The Indian Air Force has without any fanfare added more teeth to its capabilities in the east by commissioning Air Force Station Arjan Singh in Panagarh, about 150 km northwest of Kolkata, in the middle of the stand-off with China in Doklam.

AFS Arjan Singh became fully operational, with its full complement of six C-130J Super Hercules strategic aircraft, in the last week of July.The Doklam stand-off with China started a month earlier.

Panagarh is the second location in the country, after Hindan in Ghaziabad, to have a base for the C-130J aircraft.Technicians and engineers from Lockheed Martin have been building hangars and other facilities for these aircraft at Panagarh for over two years. An Ilyushin Il-78 mid-air refueller has also been based at Panagarh to extend the endurance of Eastern Air Command's fighter fleet, particularly the Sukhoi Su-30 MKIs.

The hangars and other facilities at the bases at Hindan and Panagarh are hush-hush affairs not without reason. Entire Special Forces units with equipment bunk in air-conditioned quarters below the hangars.This enables them to mobilise within minutes and board the aircraft that are kept ready for takeoff at any point of time. When not in actual operation, Special Forces personnel train both with and without the aircraft.

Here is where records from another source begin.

(* ===== verification/LmsClass.v ===== *)
(** * Classes, enrolment, attendance and homework (server/channels/app/lms)

    class.go, attendance.go and homework.go over the tables of [LmsApp], with
    the queries of student_class_store.go, attendance_store.go and
    submission_store.go they use.  Neither table has a unique index on its
    natural key, so "one enrolment per student and class" and "one submission
    per student and homework" rest on the reads in front of the inserts. *)

From stdpp Require Import sorting.
From S2P Require Import Prelude.
From S2P Require Import GoUtf8.
From S2P Require Import LmsModel.
From S2P Require Import CallStore.
From S2P Require Import LmsStore.
From S2P Require Import LmsTables.
From S2P Require Import LmsApp.

Local Open Scope string_scope.
Local Open Scope go_scope.

Section classes.
Context `{UnicodeTables} `{Decimal D} `{LmsEnv} `{GoRange}.

Abbreviation SM := (M (lms_world D) storeError).
Abbreviation LM := (M (lms_world D) lmsError).

(** ** Keys *)

(** classes.name and classes.code are UNIQUE. *)
Definition class_refs (d : lmsDB D) (c : Class) : bool :=
  has (db_courses (db_content d)) (Class_CourseID c) && has (db_branches (db_content d)) (Class_BranchID c) &&
  forallb (λ e : string * Class,
    bool_decide (e.1 = Class_ID c) ||
    (negb (bool_decide (Class_Name e.2 = Class_Name c)) &&
     negb (bool_decide (Class_Code e.2 = Class_Code c)))) (map_to_list (db_classes d)).
Definition enrolment_refs (d : lmsDB D) (e : StudentClass) : bool :=
  has (db_classes d) (StudentClass_ClassID e).
Definition attendance_refs (d : lmsDB D) (a : Attendance) : bool :=
  has (db_sessions d) (Attendance_SessionID a).
Definition homework_refs (d : lmsDB D) (h : Homework) : bool :=
  has (db_classes d) (Homework_ClassID h) && has (db_sessions d) (Homework_SessionID h) &&
  has (db_courses (db_content d)) (Homework_CourseID h).
Definition submission_refs (d : lmsDB D) (s : Submission) : bool :=
  has (db_homeworks d) (Submission_HomeworkID s).

(** ** class.go *)

Definition GetClass (id : string) : LM Class :=
  wrap (not_found_or "app.lms.class.not_found" "app.lms.class.get.app_error")
    (db_get Class_table Classes id).

Definition CreateClass (c : Class) : LM Class :=
  wrap (internal "app.lms.class.create.app_error") (db_save Class_table Classes class_refs c).

Definition Class_with_id (id : string) (c : Class) : Class :=
  {| Class_ID := id; Class_CourseID := Class_CourseID c; Class_BranchID := Class_BranchID c;
     Class_Name := Class_Name c; Class_Code := Class_Code c; Class_TeacherID := Class_TeacherID c;
     Class_Status := Class_Status c; Class_Room := Class_Room c; Class_StartDate := Class_StartDate c;
     Class_EndDate := Class_EndDate c; Class_Createat := Class_Createat c;
     Class_Updateat := Class_Updateat c; Class_ChatChannelID := Class_ChatChannelID c |}.

Definition UpdateClass (id : string) (c : Class) : LM Class :=
  wrap (not_found_or "app.lms.class.not_found" "app.lms.class.update.app_error")
    (db_update Class_table Classes ClassPreUpdate class_refs (Class_with_id id c)).

Definition DeleteClass (id : string) : LM unit :=
  wrap (not_found_or "app.lms.class.not_found" "app.lms.class.delete.app_error")
    (db_delete Class_table Classes id).

(** *** Enrolment *)

Definition enrolled_as (studentID classID : string) (e : StudentClass) : bool :=
  bool_decide (StudentClass_StudentID e = studentID) && bool_decide (StudentClass_ClassID e = classID).

(** [One]: some row, or none. *)
Definition StudentClassStore_GetExisting (studentID classID : string) : SM (option StudentClass) :=
  rows <- db_query Enrolments (enrolled_as studentID classID) ;; m_ret (head rows).

Definition StudentClassStore_GetByClass (classID : string) : SM (list StudentClass) :=
  db_query Enrolments (λ e, bool_decide (StudentClass_ClassID e = classID)).

Definition new_enrolment (studentID classID status : string) : StudentClass :=
  {| StudentClass_ID := ""; StudentClass_StudentID := studentID; StudentClass_ClassID := classID;
     StudentClass_EnrollmentAt := 0; StudentClass_Status := status; StudentClass_Createat := 0;
     StudentClass_Updateat := 0 |}.

Definition save_enrolment (id : string) (e : StudentClass) : LM StudentClass :=
  wrap (internal id) (db_save StudentClass_table Enrolments enrolment_refs e).

(** An error of the read counts as "not enrolled". *)
Definition EnrollStudent (classID studentID : string) : LM StudentClass :=
  existing <- attempt (StudentClassStore_GetExisting studentID classID) ;;
  match existing with
  | Ok (Some _) => app_error "app.lms.class.already_enrolled" 409
  | _ => save_enrolment "app.lms.class.enroll.app_error" (new_enrolment studentID classID "active")
  end.

Definition GetClassStudents (classID : string) : LM (list StudentClass) :=
  wrap (internal "app.lms.class.get_students.app_error") (StudentClassStore_GetByClass classID).

Fixpoint EnrollStudents (classID : string) (studentIDs : list string) : LM (list StudentClass) :=
  match studentIDs with
  | [] => m_ret []
  | studentID :: rest =>
      existing <- attempt (StudentClassStore_GetExisting studentID classID) ;;
      match existing with
      | Ok (Some _) => EnrollStudents classID rest
      | _ =>
          saved <- save_enrolment "app.lms.class.enroll.app_error" (new_enrolment studentID classID "") ;;
          enrolled <- EnrollStudents classID rest ;;
          m_ret (saved :: enrolled)
      end
  end.

Definition UnenrollStudent (classID studentID : string) : LM StudentClass :=
  existing <- attempt (StudentClassStore_GetExisting studentID classID) ;;
  match existing with
  | Ok None => app_error "app.lms.class.not_enrolled" 404
  | Err e => m_throw (LmsError "app.lms.class.unenroll.app_error" 500 (Some e))
  | Ok (Some e) =>
      wrap (internal "app.lms.class.unenroll.app_error")
        (db_delete StudentClass_table Enrolments (StudentClass_ID e)) ;;;
      m_ret e
  end.

(** ** attendance.go *)

Definition in_session (sessionID : string) (a : Attendance) : bool :=
  bool_decide (Attendance_SessionID a = sessionID).

Definition GetAttendance (sessionID : string) : LM (list Attendance) :=
  wrap (internal "app.lms.attendance.get_by_session.app_error")
    (db_query Attendances (in_session sessionID)).

Definition Attendance_with_session (sessionID : string) (a : Attendance) : Attendance :=
  {| Attendance_ID := Attendance_ID a; Attendance_SessionID := sessionID;
     Attendance_StudentID := Attendance_StudentID a; Attendance_Status := Attendance_Status a;
     Attendance_Note := Attendance_Note a; Attendance_Locked := Attendance_Locked a;
     Attendance_Createat := Attendance_Createat a; Attendance_Updateat := Attendance_Updateat a |}.

Fixpoint save_attendance (sessionID : string) (records : list Attendance) : LM (list Attendance) :=
  match records with
  | [] => m_ret []
  | record :: rest =>
      s <- wrap (internal "app.lms.attendance.save.app_error")
             (db_save Attendance_table Attendances attendance_refs
                (Attendance_with_session sessionID record)) ;;
      saved <- save_attendance sessionID rest ;;
      m_ret (s :: saved)
  end.

Definition SaveAttendance (sessionID : string) (records : list Attendance) : LM (list Attendance) :=
  wrap (internal "app.lms.attendance.delete_existing.app_error")
    (db_delete_all Attendances (in_session sessionID)) ;;;
  save_attendance sessionID records.

(** ** homework.go *)

Definition GetHomeworkByID (id : string) : LM Homework :=
  wrap (not_found_or "app.lms.homework.not_found" "app.lms.homework.get.app_error")
    (db_get Homework_table Homeworks id).

(** ORDER BY createat DESC. *)
Definition newest_first (a b : Submission) : Prop := (Submission_Createat b ≤ Submission_Createat a)%Z.
#[export] Instance newest_first_dec : RelDecision newest_first.
Proof. intros a b. apply Z.le_dec. Defined.

Definition SubmissionStore_GetByHomework (id : string) : SM (list Submission) :=
  rows <- db_query Submissions (λ s, bool_decide (Submission_HomeworkID s = id)) ;;
  m_ret (merge_sort newest_first rows).

Definition submitted_as (homeworkID studentID : string) (s : Submission) : bool :=
  bool_decide (Submission_HomeworkID s = homeworkID) && bool_decide (Submission_StudentID s = studentID).

Definition SubmissionStore_GetByHomeworkAndStudent (homeworkID studentID : string) : SM Submission :=
  rows <- db_query Submissions (submitted_as homeworkID studentID) ;;
  match head rows with
  | Some s => m_ret s
  | None => m_throw (ErrNotFound "Submission" homeworkID)
  end.

Definition GetHomeworkSubmissions (id : string) : LM (list Submission) :=
  wrap (internal "app.lms.homework.get_submissions.app_error") (SubmissionStore_GetByHomework id).

Definition GetHomeworkByIDWithSubmissions (id : string) : LM (Homework * list Submission) :=
  hw <- GetHomeworkByID id ;;
  submissions <- GetHomeworkSubmissions id ;;
  m_ret (hw, submissions).

Definition save_homework (h : Homework) : LM Homework :=
  wrap (internal "app.lms.homework.create.app_error") (db_save Homework_table Homeworks homework_refs h).

Definition CreateHomework (h : Homework) : LM Homework := save_homework h.

Definition Homework_with_id (id : string) (h : Homework) : Homework :=
  {| Homework_ID := id; Homework_Title := Homework_Title h; Homework_Description := Homework_Description h;
     Homework_SessionID := Homework_SessionID h; Homework_ClassID := Homework_ClassID h;
     Homework_CourseID := Homework_CourseID h; Homework_TeacherID := Homework_TeacherID h;
     Homework_Deadline := Homework_Deadline h; Homework_Createat := Homework_Createat h;
     Homework_FileID := Homework_FileID h; Homework_Updateat := Homework_Updateat h |}.

Definition UpdateHomework (id : string) (h : Homework) : LM Homework :=
  wrap (not_found_or "app.lms.homework.not_found" "app.lms.homework.update.app_error")
    (db_update Homework_table Homeworks HomeworkPreUpdate homework_refs (Homework_with_id id h)).

Definition DeleteHomework (id : string) : LM unit :=
  wrap (not_found_or "app.lms.homework.not_found" "app.lms.homework.delete.app_error")
    (db_delete Homework_table Homeworks id).

(** The clone of BulkAssignHomework: no id, no times. *)
Definition homework_clone (h : Homework) : Homework :=
  {| Homework_ID := ""; Homework_Title := Homework_Title h; Homework_Description := Homework_Description h;
     Homework_SessionID := Homework_SessionID h; Homework_ClassID := Homework_ClassID h;
     Homework_CourseID := Homework_CourseID h; Homework_TeacherID := Homework_TeacherID h;
     Homework_Deadline := Homework_Deadline h; Homework_Createat := 0;
     Homework_FileID := Homework_FileID h; Homework_Updateat := 0 |}.

(** The loop never looks at the student ids; an error comes with the count of
    the homeworks created before it. *)
Fixpoint bulk_loop (h : Homework) (studentIDs : list string) (count : Z)
    : LM (Z * option lmsError) :=
  match studentIDs with
  | [] => m_ret (count, None)
  | _ :: rest => λ w,
      match save_homework (homework_clone h) w with
      | (Err e, w') => (Ok (count, Some e), w')
      | (Ok _, w') => bulk_loop h rest (count + 1)%Z w'
      end
  end.

Definition BulkAssignHomework (h : Homework) (studentIDs : list string) : LM (Z * option lmsError) :=
  bulk_loop h studentIDs 0%Z.

Definition Submission_for (homeworkID studentID : string) (s : Submission) : Submission :=
  {| Submission_ID := Submission_ID s; Submission_Title := Submission_Title s;
     Submission_StudentID := studentID; Submission_HomeworkID := homeworkID;
     Submission_Description := Submission_Description s; Submission_FileID := Submission_FileID s;
     Submission_Feedback := Submission_Feedback s; Submission_Createat := Submission_Createat s;
     Submission_Updateat := Submission_Updateat s |}.

Definition Submission_with_id (id : string) (s : Submission) : Submission :=
  {| Submission_ID := id; Submission_Title := Submission_Title s;
     Submission_StudentID := Submission_StudentID s; Submission_HomeworkID := Submission_HomeworkID s;
     Submission_Description := Submission_Description s; Submission_FileID := Submission_FileID s;
     Submission_Feedback := Submission_Feedback s; Submission_Createat := Submission_Createat s;
     Submission_Updateat := Submission_Updateat s |}.

Definition UpsertHomeworkSubmission (homeworkID studentID : string) (sub : Submission) : LM Submission :=
  let sub := Submission_for homeworkID studentID sub in
  existing <- attempt (SubmissionStore_GetByHomeworkAndStudent homeworkID studentID) ;;
  match existing with
  | Ok e =>
      wrap (internal "app.lms.homework.update_submission.app_error")
        (db_update Submission_table Submissions SubmissionPreUpdate submission_refs
           (Submission_with_id (Submission_ID e) sub))
  | Err _ =>
      wrap (internal "app.lms.homework.create_submission.app_error")
        (db_save Submission_table Submissions submission_refs sub)
  end.
End classes.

The IAF believes commissioning of AFS Arjan Singh will raise eyebrows across the LAC but officers maintain that it is all part of a schedule that has nothing to do with the present situation. However, assets like Il-78 refuellers are deployed for better preparedness during contingencies. With squadrons of the Mig-21s and Mig-27s being gradually phased out, the Su-30 MKI has become the mainstay of the EAC. These air-superiority aircraft have a range of 3,000 km that can be more than doubled by mid-air refuelling, thereby increasing their potency manifold and enabling them to launch strategic weapons.